→ **Problem to work on**
Exactly as they appear, set down all the lines of the material.

→ **Records shown**

+===+

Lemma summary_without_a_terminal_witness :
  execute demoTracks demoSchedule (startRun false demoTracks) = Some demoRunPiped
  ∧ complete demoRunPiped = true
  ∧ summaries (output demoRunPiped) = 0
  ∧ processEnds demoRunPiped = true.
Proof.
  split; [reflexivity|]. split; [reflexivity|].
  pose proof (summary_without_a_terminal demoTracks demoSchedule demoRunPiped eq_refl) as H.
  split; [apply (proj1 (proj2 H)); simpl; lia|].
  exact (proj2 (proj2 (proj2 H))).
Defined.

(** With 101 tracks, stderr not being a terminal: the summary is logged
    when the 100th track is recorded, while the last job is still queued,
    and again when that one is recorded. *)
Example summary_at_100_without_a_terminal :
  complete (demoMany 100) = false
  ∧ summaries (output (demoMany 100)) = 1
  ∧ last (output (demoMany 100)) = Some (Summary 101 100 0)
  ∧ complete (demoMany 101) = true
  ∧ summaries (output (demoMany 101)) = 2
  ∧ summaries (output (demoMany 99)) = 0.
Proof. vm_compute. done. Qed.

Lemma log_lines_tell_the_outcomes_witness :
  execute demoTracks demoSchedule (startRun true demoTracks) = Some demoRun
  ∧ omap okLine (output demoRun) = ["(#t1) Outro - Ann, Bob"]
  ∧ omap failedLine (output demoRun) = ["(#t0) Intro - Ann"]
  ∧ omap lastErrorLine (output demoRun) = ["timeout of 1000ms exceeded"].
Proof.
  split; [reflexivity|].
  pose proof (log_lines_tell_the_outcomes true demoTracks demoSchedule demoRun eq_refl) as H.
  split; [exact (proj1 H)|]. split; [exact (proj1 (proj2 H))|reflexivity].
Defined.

+===+

→ **Answer section**
Lemma summary_without_a_terminal_witness :
  execute demoTracks demoSchedule (startRun false demoTracks) = Some demoRunPiped
  ∧ complete demoRunPiped = true
  ∧ summaries (output demoRunPiped) = 0
  ∧ processEnds demoRunPiped = true.
Proof.
  split; [reflexivity|]. split; [reflexivity|].
  pose proof (summary_without_a_terminal demoTracks demoSchedule demoRunPiped eq_refl) as H.
  split; [apply (proj1 (proj2 H)); simpl; lia|].
  exact (proj2 (proj2 (proj2 H))).
Defined.

(** With 101 tracks, stderr not being a terminal: the summary is logged
    when the 100th track is recorded, while the last job is still queued,
    and again when that one is recorded. *)
Example summary_at_100_without_a_terminal :
  complete (demoMany 100) = false
  ∧ summaries (output (demoMany 100)) = 1
  ∧ last (output (demoMany 100)) = Some (Summary 101 100 0)
  ∧ complete (demoMany 101) = true
  ∧ summaries (output (demoMany 101)) = 2
  ∧ summaries (output (demoMany 99)) = 0.
Proof. vm_compute. done. Qed.

Lemma log_lines_tell_the_outcomes_witness :
  execute demoTracks demoSchedule (startRun true demoTracks) = Some demoRun
  ∧ omap okLine (output demoRun) = ["(#t1) Outro - Ann, Bob"]
  ∧ omap failedLine (output demoRun) = ["(#t0) Intro - Ann"]
  ∧ omap lastErrorLine (output demoRun) = ["timeout of 1000ms exceeded"].
Proof.
  split; [reflexivity|].
  pose proof (log_lines_tell_the_outcomes true demoTracks demoSchedule demoRun eq_refl) as H.
  split; [exact (proj1 H)|]. split; [exact (proj1 (proj2 H))|reflexivity].
Defined.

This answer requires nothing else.